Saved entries

——

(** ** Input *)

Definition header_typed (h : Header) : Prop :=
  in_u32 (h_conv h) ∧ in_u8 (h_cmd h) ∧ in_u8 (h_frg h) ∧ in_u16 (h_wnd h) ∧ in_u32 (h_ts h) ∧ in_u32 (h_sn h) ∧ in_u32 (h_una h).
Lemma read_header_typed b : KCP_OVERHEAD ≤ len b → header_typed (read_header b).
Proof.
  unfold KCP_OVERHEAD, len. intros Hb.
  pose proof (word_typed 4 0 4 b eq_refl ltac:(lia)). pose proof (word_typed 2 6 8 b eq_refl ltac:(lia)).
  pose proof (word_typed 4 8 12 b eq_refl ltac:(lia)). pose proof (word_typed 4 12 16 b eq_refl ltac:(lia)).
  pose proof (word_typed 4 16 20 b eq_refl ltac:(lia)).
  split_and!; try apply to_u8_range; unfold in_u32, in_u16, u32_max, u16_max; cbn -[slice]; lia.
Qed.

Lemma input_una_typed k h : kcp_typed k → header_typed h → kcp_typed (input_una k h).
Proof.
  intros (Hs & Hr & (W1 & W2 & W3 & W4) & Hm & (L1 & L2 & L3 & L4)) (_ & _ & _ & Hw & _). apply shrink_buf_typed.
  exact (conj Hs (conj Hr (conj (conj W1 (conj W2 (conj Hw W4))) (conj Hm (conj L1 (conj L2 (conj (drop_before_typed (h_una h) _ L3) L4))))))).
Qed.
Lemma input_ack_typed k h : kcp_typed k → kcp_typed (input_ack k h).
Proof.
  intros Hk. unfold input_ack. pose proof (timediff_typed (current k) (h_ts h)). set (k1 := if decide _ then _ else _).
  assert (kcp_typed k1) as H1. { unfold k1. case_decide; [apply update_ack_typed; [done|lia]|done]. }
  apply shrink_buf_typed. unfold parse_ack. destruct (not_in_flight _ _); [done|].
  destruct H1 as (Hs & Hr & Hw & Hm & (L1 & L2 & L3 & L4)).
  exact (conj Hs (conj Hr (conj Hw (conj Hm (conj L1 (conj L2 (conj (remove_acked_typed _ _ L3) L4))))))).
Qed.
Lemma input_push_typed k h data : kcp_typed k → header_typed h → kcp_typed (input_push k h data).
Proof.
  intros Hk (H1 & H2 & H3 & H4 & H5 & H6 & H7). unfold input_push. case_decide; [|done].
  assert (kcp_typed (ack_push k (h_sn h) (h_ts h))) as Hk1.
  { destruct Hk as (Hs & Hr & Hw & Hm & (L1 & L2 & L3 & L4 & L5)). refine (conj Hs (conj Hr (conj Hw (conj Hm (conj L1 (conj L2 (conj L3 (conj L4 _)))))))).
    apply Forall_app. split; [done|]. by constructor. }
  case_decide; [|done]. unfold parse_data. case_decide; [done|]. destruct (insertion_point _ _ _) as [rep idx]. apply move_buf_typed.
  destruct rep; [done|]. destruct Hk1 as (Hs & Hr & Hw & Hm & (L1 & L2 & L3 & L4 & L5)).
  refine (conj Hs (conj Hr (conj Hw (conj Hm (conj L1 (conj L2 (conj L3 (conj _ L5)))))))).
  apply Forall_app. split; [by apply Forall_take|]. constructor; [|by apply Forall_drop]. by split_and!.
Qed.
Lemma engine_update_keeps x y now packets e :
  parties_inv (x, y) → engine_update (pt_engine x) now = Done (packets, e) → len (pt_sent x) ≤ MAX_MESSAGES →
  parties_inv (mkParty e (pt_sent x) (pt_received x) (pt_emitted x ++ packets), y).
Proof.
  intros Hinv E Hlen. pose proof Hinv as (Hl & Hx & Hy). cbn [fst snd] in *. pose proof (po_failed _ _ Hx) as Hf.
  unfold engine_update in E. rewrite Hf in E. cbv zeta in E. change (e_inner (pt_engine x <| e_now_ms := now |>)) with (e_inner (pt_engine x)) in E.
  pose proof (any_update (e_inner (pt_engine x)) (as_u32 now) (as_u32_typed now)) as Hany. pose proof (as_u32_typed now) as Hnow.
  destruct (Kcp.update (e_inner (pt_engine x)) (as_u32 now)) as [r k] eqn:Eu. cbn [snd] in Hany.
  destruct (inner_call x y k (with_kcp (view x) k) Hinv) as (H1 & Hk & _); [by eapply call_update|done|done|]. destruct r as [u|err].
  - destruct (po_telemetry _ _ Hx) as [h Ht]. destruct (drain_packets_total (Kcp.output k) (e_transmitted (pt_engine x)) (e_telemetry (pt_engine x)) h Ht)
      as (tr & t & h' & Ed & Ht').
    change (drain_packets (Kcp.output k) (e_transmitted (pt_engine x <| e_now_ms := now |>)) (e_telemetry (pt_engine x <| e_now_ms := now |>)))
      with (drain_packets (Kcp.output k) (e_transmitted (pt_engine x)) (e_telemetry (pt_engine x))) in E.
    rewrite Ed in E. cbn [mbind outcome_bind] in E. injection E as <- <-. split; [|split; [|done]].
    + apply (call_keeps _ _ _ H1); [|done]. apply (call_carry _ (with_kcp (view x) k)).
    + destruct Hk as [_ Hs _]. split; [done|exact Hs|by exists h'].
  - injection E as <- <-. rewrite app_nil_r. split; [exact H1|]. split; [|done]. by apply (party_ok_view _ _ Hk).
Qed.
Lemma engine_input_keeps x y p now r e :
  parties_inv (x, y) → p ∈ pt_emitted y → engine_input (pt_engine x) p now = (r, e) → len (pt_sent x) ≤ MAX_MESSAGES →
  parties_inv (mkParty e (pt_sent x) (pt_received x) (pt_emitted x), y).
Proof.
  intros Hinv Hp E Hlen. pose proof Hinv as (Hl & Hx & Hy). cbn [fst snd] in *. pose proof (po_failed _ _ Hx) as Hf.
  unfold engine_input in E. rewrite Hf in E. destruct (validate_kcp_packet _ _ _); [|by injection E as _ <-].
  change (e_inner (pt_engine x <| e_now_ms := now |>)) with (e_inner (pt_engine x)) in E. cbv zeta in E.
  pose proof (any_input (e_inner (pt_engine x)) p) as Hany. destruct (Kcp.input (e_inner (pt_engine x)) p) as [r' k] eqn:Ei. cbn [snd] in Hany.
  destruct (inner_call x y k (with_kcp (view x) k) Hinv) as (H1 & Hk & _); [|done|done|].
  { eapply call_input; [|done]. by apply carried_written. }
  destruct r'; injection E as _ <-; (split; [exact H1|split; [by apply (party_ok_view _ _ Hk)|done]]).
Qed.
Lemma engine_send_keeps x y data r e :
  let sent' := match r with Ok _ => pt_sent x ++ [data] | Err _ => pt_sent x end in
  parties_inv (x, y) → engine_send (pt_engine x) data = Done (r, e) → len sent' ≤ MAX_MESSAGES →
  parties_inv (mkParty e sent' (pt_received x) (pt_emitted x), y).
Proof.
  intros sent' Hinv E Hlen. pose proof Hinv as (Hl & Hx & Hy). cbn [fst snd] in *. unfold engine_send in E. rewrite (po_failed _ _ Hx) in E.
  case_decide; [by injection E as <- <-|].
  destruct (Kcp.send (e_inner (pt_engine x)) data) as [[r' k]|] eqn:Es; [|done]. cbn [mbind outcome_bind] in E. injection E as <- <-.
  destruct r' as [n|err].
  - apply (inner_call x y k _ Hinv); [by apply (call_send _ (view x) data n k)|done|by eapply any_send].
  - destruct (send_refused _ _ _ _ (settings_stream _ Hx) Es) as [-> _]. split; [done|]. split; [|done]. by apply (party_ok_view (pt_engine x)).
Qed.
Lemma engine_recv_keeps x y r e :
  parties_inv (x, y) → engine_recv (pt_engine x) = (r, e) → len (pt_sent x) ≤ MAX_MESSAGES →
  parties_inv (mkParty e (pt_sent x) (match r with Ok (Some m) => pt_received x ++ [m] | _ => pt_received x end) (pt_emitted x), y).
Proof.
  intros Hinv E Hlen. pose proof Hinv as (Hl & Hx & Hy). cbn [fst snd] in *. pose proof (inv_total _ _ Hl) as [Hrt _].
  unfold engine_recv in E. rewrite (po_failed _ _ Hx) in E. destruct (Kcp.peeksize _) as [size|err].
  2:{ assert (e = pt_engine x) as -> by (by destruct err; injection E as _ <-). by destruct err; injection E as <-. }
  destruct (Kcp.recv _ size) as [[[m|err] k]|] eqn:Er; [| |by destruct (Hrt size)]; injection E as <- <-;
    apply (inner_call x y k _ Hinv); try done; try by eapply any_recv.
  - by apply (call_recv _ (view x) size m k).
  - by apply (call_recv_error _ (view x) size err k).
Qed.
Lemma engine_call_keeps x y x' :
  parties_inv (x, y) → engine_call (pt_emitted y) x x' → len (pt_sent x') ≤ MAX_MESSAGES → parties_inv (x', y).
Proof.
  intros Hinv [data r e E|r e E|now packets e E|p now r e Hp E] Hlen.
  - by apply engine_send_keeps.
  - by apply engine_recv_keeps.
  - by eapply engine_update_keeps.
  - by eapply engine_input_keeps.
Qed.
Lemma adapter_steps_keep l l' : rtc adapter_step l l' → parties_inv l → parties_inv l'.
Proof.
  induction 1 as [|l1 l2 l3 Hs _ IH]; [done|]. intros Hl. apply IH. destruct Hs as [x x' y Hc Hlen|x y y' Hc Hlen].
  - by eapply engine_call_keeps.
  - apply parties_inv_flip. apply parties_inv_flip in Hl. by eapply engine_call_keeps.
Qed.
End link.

——

Problem details: The answer must be all the lines above that hold the word "match".

Exercise output:
  let sent' := match r with Ok _ => pt_sent x ++ [data] | Err _ => pt_sent x end in
  parties_inv (mkParty e (pt_sent x) (match r with Ok (Some m) => pt_received x ++ [m] | _ => pt_received x end) (pt_emitted x), y).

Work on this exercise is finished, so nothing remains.